Exercise
Keep only the lines of the material below that contain the word "positions". Copy those lines.

Entries supplied
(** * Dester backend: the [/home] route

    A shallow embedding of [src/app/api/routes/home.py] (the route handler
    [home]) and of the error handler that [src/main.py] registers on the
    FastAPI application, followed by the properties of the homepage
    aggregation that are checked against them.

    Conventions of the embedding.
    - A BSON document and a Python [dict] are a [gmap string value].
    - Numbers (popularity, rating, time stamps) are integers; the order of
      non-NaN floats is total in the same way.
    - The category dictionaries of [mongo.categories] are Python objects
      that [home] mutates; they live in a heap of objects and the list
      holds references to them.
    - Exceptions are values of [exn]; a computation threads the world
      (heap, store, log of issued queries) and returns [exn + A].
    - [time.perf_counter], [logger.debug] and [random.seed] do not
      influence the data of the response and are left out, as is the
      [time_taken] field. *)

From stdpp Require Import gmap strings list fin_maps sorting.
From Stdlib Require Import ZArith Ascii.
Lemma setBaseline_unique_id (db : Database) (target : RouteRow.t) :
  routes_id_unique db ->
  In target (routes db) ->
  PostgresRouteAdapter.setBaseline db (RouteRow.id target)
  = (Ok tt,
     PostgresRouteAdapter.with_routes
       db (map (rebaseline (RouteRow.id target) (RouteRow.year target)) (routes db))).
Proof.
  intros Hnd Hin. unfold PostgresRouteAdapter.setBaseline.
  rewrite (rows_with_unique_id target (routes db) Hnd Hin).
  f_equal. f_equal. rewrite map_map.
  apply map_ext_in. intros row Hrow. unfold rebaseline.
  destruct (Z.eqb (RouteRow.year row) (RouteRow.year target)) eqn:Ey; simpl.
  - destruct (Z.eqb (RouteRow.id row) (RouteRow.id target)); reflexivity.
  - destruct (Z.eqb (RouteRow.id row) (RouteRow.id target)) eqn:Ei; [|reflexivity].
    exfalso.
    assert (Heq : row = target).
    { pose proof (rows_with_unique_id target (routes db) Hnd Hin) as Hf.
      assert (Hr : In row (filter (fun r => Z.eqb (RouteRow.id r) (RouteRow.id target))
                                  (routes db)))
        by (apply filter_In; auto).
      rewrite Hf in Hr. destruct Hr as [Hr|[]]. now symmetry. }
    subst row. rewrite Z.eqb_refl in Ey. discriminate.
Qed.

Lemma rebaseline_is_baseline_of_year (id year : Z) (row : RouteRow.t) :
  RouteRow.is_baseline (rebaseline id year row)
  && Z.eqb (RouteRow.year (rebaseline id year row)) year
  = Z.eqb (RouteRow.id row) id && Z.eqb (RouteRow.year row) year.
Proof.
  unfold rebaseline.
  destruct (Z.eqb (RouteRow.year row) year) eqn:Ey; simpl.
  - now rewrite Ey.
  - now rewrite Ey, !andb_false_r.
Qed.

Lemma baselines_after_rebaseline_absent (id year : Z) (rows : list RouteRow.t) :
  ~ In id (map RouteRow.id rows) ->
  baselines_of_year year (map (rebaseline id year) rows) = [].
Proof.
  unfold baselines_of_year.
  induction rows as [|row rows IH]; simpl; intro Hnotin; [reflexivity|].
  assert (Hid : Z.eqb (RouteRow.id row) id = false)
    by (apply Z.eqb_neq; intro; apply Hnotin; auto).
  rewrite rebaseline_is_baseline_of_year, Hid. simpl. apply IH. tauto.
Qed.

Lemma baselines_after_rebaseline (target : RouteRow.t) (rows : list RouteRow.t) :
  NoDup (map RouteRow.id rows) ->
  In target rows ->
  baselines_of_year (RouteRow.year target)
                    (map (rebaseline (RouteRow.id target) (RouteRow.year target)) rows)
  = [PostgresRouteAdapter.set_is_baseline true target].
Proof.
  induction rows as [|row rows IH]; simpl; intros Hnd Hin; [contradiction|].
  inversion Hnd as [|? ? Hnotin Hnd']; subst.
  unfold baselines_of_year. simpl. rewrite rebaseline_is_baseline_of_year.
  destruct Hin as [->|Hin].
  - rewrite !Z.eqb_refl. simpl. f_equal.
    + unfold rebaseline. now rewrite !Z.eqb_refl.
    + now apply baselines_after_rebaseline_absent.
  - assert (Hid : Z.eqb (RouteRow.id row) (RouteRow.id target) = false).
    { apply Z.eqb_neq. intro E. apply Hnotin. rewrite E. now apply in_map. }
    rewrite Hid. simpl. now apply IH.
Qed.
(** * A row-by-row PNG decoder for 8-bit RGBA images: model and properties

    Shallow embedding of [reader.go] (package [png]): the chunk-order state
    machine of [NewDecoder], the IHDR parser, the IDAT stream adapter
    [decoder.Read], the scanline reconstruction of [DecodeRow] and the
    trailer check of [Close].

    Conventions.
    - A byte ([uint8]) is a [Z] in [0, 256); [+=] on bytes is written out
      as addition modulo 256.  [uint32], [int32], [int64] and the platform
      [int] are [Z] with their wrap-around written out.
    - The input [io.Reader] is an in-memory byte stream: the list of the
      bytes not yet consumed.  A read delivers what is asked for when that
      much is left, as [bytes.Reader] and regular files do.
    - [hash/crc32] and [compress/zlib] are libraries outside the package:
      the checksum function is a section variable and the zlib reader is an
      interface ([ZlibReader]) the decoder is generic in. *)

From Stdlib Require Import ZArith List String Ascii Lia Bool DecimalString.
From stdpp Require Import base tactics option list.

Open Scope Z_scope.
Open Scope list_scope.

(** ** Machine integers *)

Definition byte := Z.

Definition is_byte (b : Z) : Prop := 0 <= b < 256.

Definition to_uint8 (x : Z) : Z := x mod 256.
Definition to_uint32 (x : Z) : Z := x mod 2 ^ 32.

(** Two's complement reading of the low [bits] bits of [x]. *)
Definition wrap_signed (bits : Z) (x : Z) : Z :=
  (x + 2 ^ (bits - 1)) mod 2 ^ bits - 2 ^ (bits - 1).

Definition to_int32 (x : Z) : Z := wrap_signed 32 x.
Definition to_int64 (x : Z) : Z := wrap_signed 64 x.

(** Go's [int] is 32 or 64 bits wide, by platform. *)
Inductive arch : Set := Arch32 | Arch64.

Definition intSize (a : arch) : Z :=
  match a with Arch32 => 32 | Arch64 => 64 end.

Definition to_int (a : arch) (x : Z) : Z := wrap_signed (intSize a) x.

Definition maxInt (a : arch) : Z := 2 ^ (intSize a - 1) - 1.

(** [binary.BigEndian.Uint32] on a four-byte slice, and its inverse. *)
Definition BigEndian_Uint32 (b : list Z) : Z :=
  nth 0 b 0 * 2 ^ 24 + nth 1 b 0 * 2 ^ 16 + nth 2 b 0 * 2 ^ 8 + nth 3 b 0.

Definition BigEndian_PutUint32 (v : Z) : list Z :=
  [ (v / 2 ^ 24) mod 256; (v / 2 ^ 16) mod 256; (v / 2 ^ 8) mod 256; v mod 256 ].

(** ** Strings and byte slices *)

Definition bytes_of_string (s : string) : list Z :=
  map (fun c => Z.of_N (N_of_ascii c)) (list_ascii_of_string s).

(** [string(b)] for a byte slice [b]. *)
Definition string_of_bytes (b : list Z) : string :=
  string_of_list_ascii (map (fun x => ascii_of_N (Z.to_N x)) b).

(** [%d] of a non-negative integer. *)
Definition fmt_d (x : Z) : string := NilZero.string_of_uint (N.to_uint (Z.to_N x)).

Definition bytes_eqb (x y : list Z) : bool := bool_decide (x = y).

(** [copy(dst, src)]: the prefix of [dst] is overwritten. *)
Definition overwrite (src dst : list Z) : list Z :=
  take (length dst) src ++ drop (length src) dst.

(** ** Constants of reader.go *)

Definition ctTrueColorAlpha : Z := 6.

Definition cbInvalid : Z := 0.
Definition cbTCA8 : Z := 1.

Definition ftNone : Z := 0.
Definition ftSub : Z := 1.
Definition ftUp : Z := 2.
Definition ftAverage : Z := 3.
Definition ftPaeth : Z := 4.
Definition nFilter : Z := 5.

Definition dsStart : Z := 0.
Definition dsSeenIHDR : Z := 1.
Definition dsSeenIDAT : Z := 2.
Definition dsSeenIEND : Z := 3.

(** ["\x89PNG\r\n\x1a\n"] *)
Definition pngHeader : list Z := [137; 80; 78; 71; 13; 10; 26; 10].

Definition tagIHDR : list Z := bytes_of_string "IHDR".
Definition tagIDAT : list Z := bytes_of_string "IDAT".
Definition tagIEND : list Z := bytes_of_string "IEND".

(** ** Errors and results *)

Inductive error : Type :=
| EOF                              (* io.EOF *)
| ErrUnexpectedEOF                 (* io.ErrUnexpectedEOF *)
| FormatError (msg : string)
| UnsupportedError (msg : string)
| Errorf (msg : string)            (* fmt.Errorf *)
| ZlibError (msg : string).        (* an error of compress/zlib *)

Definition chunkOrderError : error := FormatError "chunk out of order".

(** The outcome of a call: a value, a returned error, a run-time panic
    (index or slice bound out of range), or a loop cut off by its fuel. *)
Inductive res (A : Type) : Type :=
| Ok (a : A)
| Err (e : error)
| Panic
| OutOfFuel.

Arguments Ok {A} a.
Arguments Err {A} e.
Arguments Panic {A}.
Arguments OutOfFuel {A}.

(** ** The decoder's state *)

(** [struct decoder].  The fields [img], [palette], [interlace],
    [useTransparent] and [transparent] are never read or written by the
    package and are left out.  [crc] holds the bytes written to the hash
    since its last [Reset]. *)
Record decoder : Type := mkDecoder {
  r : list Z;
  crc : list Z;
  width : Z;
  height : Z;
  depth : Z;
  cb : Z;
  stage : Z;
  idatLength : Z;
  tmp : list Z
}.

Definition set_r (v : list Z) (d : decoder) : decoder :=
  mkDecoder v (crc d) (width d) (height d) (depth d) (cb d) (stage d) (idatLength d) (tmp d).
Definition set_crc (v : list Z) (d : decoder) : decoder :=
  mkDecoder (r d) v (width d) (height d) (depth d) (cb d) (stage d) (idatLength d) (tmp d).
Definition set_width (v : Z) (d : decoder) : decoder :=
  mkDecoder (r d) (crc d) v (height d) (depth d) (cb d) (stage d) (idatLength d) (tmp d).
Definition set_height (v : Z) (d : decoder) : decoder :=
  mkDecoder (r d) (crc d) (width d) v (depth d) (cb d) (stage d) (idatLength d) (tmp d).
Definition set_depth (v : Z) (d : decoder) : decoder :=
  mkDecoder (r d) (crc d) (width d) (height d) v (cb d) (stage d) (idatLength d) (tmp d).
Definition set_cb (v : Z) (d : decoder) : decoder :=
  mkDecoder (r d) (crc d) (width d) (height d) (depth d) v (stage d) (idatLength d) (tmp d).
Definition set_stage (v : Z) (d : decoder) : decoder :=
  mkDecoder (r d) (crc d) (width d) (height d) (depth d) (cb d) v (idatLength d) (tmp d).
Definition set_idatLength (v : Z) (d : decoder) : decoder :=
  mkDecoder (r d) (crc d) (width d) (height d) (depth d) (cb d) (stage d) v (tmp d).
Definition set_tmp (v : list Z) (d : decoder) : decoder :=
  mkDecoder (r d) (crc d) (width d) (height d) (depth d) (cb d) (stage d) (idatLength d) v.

* * *

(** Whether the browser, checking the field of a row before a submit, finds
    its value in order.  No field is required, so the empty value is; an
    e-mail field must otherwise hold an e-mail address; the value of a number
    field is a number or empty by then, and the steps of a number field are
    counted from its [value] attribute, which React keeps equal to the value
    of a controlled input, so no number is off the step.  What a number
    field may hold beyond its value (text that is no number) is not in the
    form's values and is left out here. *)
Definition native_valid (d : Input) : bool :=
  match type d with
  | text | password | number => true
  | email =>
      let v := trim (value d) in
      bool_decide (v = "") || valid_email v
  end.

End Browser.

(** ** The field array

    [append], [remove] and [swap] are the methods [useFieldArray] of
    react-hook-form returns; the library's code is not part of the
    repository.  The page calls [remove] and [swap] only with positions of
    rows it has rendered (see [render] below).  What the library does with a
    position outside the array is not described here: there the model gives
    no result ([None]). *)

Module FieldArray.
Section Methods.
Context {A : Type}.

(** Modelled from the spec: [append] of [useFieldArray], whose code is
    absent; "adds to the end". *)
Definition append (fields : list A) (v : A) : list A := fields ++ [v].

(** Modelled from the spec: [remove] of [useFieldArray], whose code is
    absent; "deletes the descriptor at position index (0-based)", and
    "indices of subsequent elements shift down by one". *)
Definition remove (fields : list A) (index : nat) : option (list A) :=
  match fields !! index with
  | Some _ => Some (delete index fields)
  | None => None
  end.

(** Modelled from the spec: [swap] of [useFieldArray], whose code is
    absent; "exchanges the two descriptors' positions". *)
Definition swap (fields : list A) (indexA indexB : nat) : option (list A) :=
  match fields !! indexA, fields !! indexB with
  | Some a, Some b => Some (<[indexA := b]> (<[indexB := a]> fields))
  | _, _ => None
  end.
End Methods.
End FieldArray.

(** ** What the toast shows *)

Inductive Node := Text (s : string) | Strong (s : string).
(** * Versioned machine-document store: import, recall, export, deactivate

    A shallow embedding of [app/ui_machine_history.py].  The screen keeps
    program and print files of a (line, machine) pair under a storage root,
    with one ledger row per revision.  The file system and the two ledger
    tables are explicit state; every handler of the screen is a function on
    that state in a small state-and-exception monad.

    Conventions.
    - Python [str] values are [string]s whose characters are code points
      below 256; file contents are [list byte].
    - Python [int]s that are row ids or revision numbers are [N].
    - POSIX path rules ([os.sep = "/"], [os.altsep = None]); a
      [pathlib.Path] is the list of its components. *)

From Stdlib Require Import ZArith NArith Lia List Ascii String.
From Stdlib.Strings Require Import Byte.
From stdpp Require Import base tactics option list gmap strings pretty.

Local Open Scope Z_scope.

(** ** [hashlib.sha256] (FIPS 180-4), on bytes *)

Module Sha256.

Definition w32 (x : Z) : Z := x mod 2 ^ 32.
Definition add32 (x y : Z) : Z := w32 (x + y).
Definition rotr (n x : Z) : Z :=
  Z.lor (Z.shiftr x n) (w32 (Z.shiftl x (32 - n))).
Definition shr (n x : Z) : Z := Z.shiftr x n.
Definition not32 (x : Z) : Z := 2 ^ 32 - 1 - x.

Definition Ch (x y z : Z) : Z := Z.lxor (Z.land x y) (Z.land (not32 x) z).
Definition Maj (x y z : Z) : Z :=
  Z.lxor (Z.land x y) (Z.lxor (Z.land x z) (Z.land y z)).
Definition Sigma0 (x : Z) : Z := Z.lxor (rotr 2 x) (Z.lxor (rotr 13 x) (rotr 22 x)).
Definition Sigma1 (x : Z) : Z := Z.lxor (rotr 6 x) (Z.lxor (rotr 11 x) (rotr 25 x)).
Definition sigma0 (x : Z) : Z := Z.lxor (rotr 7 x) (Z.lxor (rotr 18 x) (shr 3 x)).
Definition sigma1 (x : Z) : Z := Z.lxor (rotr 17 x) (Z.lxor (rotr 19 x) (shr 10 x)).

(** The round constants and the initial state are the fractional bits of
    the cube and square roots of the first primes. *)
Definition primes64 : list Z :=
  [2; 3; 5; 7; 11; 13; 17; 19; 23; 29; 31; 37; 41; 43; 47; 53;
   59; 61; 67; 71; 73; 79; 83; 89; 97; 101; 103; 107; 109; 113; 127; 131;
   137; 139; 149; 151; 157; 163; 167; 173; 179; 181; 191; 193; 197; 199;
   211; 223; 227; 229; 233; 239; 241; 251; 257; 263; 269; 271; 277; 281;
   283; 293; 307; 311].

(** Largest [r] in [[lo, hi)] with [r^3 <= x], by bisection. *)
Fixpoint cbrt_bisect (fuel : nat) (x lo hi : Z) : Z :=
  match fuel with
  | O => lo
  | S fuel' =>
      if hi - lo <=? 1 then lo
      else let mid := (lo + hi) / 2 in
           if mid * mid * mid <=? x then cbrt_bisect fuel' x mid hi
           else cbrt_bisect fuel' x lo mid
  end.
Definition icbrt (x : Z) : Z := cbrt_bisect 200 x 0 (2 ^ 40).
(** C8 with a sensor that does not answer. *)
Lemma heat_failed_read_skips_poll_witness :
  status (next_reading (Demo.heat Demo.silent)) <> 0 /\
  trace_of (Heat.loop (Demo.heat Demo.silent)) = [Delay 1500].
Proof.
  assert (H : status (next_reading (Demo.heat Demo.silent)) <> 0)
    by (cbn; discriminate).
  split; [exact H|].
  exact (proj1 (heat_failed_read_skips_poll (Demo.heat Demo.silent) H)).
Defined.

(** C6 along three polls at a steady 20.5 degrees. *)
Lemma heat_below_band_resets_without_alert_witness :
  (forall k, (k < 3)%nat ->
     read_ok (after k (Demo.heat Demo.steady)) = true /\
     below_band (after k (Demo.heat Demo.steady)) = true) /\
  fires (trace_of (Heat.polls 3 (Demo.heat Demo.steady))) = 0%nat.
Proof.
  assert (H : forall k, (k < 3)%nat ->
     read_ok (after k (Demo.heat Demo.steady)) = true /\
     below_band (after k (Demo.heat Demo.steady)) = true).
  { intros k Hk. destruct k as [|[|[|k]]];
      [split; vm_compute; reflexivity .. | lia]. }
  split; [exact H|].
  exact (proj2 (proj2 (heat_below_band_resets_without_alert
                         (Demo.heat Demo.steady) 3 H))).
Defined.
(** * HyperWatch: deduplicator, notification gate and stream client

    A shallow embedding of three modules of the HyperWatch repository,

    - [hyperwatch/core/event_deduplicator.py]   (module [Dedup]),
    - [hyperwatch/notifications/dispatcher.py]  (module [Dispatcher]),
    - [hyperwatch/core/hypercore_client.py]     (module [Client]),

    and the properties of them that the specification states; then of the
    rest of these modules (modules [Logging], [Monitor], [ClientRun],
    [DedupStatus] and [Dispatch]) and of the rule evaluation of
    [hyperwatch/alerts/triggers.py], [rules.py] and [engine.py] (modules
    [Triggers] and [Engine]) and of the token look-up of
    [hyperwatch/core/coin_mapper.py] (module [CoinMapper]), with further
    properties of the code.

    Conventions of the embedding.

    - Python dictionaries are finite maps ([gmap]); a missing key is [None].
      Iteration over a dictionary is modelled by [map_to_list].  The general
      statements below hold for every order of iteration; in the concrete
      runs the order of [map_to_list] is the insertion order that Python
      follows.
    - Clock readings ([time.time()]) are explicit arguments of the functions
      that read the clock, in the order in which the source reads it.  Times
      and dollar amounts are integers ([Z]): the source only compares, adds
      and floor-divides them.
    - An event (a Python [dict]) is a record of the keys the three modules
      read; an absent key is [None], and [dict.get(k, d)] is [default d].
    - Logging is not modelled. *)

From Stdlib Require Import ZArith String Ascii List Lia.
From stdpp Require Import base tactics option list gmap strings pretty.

Answer section
    repository.  The page calls [remove] and [swap] only with positions of
    absent; "exchanges the two descriptors' positions". *)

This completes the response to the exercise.